Top of DATASET EXCERPTS

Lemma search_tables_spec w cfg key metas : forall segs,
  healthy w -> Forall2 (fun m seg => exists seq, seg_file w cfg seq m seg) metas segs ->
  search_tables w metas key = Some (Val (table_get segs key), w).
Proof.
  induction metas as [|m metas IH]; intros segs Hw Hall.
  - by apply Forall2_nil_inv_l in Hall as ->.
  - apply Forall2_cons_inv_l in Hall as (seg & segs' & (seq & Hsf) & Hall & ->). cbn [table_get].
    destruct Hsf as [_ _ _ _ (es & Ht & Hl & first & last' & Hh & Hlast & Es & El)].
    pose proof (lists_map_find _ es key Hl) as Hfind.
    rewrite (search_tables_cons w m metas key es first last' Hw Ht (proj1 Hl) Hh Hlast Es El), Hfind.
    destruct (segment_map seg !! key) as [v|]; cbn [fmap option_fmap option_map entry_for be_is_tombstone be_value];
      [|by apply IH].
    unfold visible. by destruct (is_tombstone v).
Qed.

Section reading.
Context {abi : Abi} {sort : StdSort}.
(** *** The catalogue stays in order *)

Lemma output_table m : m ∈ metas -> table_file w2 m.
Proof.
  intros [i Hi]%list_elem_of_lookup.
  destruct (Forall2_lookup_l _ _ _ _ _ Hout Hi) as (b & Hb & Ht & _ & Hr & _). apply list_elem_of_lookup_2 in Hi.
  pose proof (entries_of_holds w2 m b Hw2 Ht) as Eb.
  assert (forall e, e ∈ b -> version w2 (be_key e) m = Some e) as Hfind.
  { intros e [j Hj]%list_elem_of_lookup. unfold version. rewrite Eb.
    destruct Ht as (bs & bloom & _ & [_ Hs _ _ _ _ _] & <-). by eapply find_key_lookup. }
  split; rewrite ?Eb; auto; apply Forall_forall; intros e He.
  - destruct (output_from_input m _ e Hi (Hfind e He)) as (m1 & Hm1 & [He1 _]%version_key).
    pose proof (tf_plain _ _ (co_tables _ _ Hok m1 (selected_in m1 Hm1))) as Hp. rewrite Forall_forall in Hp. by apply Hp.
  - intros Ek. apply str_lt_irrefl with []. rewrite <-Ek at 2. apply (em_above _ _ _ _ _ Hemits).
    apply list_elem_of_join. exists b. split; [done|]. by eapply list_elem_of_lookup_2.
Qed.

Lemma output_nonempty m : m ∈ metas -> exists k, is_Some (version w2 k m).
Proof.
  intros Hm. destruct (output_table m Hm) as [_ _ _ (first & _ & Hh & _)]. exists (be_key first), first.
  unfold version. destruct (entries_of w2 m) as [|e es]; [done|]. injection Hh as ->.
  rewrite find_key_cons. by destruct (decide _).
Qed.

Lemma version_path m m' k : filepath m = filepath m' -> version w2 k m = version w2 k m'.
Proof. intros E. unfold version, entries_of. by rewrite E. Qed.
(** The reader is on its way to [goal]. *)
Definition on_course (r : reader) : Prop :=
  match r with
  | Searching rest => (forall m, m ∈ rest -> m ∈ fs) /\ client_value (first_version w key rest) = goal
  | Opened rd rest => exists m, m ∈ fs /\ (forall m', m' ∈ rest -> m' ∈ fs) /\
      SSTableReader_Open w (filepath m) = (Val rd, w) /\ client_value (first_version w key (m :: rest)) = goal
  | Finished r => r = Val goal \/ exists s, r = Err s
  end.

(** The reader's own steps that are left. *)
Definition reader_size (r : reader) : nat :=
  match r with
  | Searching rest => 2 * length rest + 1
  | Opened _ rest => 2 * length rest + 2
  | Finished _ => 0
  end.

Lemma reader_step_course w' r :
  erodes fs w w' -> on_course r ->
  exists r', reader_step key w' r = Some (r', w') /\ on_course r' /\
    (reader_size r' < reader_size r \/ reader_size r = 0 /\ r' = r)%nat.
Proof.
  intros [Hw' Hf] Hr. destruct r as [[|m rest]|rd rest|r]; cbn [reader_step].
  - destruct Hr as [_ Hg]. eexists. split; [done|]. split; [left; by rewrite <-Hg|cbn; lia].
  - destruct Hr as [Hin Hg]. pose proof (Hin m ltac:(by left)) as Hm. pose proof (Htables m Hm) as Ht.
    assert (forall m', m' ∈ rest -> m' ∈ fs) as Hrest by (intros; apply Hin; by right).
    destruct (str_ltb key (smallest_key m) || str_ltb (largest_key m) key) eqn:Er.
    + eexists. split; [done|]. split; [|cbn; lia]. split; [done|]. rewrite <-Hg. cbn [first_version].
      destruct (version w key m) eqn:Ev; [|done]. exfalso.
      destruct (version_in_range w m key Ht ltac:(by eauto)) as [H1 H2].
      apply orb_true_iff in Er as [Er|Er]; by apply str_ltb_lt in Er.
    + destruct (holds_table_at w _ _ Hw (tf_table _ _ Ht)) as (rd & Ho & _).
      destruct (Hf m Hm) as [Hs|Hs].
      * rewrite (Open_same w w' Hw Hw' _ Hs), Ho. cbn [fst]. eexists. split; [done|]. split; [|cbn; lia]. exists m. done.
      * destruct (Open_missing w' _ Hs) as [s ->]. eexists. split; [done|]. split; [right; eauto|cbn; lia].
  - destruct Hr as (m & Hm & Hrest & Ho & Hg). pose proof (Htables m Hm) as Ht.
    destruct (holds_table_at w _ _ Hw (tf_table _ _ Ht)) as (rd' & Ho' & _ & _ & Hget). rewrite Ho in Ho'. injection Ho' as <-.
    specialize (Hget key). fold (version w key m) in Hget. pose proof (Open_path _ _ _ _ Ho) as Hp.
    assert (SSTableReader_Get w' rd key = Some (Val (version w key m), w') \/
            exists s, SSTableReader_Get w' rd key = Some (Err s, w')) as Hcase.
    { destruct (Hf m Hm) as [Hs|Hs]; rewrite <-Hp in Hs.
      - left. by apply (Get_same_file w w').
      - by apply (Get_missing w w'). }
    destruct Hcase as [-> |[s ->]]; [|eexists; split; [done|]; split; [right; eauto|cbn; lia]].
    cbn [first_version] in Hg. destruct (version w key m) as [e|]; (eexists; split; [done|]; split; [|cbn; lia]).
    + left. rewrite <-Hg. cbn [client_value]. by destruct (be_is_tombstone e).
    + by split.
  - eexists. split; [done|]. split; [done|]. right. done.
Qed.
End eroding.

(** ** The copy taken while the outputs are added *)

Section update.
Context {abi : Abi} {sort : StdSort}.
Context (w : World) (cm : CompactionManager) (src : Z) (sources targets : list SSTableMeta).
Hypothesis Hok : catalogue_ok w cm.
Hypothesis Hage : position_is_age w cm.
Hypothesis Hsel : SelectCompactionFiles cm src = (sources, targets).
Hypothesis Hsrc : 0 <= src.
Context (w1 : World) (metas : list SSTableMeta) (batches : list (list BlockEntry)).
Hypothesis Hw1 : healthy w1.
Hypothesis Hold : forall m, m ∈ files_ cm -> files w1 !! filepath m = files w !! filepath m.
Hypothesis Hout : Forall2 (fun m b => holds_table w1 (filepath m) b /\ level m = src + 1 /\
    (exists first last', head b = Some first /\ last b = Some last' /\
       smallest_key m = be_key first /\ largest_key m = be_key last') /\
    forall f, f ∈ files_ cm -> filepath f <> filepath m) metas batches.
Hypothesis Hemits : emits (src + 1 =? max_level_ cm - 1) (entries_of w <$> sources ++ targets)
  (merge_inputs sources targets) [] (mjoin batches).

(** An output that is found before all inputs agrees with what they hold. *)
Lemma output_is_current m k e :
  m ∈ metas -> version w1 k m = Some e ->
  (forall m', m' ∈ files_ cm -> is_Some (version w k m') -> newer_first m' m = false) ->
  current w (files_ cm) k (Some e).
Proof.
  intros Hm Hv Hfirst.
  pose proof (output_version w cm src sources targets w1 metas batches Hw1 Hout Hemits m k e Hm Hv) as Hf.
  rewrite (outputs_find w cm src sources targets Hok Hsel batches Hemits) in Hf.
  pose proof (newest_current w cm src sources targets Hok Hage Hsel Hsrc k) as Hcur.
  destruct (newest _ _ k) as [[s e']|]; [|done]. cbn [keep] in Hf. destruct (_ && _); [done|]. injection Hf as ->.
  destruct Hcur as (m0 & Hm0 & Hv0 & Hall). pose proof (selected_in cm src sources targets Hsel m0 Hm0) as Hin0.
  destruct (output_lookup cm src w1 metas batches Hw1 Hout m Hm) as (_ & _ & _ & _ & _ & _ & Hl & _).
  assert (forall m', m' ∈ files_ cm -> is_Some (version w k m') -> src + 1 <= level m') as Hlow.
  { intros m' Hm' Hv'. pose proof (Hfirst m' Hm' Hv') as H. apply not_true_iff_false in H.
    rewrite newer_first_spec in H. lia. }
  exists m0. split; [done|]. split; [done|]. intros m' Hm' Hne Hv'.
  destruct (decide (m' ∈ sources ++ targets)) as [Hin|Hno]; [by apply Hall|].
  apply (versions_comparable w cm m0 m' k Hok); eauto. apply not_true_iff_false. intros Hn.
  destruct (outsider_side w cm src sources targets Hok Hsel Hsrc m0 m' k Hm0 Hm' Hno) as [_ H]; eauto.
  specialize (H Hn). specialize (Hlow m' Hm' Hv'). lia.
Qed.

Bottom of DATASET EXCERPTS
Top of DATASET EXCERPTS

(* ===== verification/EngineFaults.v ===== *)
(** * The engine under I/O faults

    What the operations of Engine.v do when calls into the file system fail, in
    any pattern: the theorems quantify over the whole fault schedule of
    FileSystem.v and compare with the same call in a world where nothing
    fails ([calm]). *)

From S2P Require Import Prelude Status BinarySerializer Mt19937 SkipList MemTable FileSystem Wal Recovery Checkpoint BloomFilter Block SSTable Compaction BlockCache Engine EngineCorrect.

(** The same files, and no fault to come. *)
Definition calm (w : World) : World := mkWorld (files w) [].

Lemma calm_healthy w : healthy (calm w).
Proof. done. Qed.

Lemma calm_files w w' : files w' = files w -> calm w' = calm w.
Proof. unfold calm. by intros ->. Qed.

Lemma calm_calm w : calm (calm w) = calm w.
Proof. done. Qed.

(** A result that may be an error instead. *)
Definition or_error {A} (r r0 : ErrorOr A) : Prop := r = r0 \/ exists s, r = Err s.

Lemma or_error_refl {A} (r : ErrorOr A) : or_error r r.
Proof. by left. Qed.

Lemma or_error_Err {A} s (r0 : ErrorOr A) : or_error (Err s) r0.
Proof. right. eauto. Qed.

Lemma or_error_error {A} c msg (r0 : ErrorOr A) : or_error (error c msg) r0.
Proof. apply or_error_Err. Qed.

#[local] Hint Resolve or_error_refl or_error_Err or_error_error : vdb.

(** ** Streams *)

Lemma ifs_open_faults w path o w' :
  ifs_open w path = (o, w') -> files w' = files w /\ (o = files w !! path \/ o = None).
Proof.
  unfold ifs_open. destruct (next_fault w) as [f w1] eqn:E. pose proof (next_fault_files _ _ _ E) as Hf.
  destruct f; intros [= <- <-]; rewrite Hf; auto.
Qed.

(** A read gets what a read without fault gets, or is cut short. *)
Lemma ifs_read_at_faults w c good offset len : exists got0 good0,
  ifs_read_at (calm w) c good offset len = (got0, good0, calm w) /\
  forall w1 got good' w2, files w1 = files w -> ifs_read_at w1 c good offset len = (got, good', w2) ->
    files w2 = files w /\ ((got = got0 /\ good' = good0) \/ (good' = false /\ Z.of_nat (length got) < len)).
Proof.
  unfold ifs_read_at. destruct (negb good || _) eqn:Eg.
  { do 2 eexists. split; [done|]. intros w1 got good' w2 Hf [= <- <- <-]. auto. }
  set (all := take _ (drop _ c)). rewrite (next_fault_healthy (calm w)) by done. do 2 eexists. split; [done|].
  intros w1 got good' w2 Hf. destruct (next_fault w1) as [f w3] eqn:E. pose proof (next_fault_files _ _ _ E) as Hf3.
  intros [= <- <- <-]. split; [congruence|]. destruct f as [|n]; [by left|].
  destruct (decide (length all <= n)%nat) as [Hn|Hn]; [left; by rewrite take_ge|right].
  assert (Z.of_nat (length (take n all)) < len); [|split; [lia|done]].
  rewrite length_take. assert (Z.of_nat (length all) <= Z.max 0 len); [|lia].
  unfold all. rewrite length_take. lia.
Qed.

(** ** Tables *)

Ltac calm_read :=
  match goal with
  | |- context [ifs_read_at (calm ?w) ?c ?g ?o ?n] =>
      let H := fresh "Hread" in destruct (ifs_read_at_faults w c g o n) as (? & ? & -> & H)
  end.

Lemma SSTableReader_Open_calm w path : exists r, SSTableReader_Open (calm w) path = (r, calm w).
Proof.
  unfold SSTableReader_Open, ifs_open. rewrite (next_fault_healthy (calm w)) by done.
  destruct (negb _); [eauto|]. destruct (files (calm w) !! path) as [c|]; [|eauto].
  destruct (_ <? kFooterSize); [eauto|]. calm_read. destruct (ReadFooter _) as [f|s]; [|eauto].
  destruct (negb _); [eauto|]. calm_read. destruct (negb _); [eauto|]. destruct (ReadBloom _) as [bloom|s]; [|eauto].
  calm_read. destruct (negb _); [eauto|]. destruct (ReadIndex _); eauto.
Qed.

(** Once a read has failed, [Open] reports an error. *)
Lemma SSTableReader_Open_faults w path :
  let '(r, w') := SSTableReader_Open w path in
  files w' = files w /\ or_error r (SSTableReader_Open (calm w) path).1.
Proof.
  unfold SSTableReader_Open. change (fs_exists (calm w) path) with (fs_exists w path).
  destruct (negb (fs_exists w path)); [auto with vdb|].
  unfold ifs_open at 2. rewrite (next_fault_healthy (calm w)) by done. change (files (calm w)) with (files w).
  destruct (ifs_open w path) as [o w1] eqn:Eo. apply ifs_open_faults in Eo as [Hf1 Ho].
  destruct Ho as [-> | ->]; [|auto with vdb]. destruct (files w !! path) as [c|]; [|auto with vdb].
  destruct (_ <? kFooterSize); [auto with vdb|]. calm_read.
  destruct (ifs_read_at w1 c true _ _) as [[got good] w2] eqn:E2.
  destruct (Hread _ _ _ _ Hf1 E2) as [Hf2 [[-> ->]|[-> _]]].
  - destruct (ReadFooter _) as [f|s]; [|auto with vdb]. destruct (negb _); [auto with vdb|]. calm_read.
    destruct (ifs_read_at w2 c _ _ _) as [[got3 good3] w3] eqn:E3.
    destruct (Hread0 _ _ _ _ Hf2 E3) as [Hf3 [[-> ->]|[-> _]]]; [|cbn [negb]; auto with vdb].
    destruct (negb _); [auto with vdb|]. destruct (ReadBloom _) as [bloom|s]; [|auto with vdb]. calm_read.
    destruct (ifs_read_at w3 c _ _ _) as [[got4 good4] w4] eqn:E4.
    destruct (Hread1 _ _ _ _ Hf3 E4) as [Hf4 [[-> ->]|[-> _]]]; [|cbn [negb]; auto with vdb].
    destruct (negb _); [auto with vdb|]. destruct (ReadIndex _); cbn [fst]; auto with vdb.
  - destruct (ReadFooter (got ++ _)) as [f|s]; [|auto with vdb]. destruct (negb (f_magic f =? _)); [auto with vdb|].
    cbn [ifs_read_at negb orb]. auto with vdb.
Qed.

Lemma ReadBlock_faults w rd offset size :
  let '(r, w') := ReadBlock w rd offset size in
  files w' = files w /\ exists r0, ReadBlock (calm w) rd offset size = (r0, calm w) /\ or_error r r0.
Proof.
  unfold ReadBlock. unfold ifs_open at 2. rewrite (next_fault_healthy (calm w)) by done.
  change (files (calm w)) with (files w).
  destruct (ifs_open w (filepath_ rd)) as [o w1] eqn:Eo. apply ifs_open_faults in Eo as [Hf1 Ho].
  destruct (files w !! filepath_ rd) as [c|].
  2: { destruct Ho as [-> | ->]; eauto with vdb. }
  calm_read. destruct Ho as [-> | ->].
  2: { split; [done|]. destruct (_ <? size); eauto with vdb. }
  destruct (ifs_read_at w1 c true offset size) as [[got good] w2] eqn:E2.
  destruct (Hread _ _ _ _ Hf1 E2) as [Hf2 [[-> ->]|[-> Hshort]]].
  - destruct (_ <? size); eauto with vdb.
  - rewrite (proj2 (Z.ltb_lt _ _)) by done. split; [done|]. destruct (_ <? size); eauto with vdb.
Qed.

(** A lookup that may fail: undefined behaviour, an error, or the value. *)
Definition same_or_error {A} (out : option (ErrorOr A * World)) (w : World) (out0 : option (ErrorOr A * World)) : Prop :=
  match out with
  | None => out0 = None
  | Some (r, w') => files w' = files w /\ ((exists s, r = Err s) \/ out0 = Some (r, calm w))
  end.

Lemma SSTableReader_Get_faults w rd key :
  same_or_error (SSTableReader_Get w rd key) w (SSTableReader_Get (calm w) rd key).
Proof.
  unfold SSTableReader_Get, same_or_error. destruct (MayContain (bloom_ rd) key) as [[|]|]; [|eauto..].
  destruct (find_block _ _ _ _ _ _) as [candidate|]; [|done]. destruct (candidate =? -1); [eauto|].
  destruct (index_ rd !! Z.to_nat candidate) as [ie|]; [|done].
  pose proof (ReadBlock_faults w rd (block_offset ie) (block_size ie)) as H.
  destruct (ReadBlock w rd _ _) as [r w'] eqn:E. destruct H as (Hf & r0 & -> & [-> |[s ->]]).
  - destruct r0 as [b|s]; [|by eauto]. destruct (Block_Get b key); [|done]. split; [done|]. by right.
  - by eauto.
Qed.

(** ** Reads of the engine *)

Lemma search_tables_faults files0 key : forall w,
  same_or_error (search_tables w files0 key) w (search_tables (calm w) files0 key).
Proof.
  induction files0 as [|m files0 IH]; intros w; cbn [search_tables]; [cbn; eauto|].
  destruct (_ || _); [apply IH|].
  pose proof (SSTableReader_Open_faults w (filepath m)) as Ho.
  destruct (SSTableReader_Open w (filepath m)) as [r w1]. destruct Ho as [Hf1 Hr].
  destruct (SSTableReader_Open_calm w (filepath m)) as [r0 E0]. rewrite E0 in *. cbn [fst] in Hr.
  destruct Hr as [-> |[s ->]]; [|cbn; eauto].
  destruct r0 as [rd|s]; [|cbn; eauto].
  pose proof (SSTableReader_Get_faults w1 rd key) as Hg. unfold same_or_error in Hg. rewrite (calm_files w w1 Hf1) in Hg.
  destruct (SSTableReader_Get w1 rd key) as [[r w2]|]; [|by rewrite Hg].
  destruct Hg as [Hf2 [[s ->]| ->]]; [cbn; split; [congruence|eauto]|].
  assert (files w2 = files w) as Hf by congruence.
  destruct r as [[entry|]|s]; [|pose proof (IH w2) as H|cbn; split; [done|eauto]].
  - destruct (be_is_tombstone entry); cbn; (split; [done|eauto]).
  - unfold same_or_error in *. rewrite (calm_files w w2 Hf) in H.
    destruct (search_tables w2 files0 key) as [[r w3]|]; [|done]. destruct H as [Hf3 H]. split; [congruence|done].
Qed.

Bottom of DATASET EXCERPTS

In the entries above, please find the line with "Lemma search_tables_spec w" and the line with "rewrite (search_tables_cons w", then write out exactly those two lines and every line between them, and nothing more.

Lemma search_tables_spec w cfg key metas : forall segs,
  healthy w -> Forall2 (fun m seg => exists seq, seg_file w cfg seq m seg) metas segs ->
  search_tables w metas key = Some (Val (table_get segs key), w).
Proof.
  induction metas as [|m metas IH]; intros segs Hw Hall.
  - by apply Forall2_nil_inv_l in Hall as ->.
  - apply Forall2_cons_inv_l in Hall as (seg & segs' & (seq & Hsf) & Hall & ->). cbn [table_get].
    destruct Hsf as [_ _ _ _ (es & Ht & Hl & first & last' & Hh & Hlast & Es & El)].
    pose proof (lists_map_find _ es key Hl) as Hfind.
    rewrite (search_tables_cons w m metas key es first last' Hw Ht (proj1 Hl) Hh Hlast Es El), Hfind.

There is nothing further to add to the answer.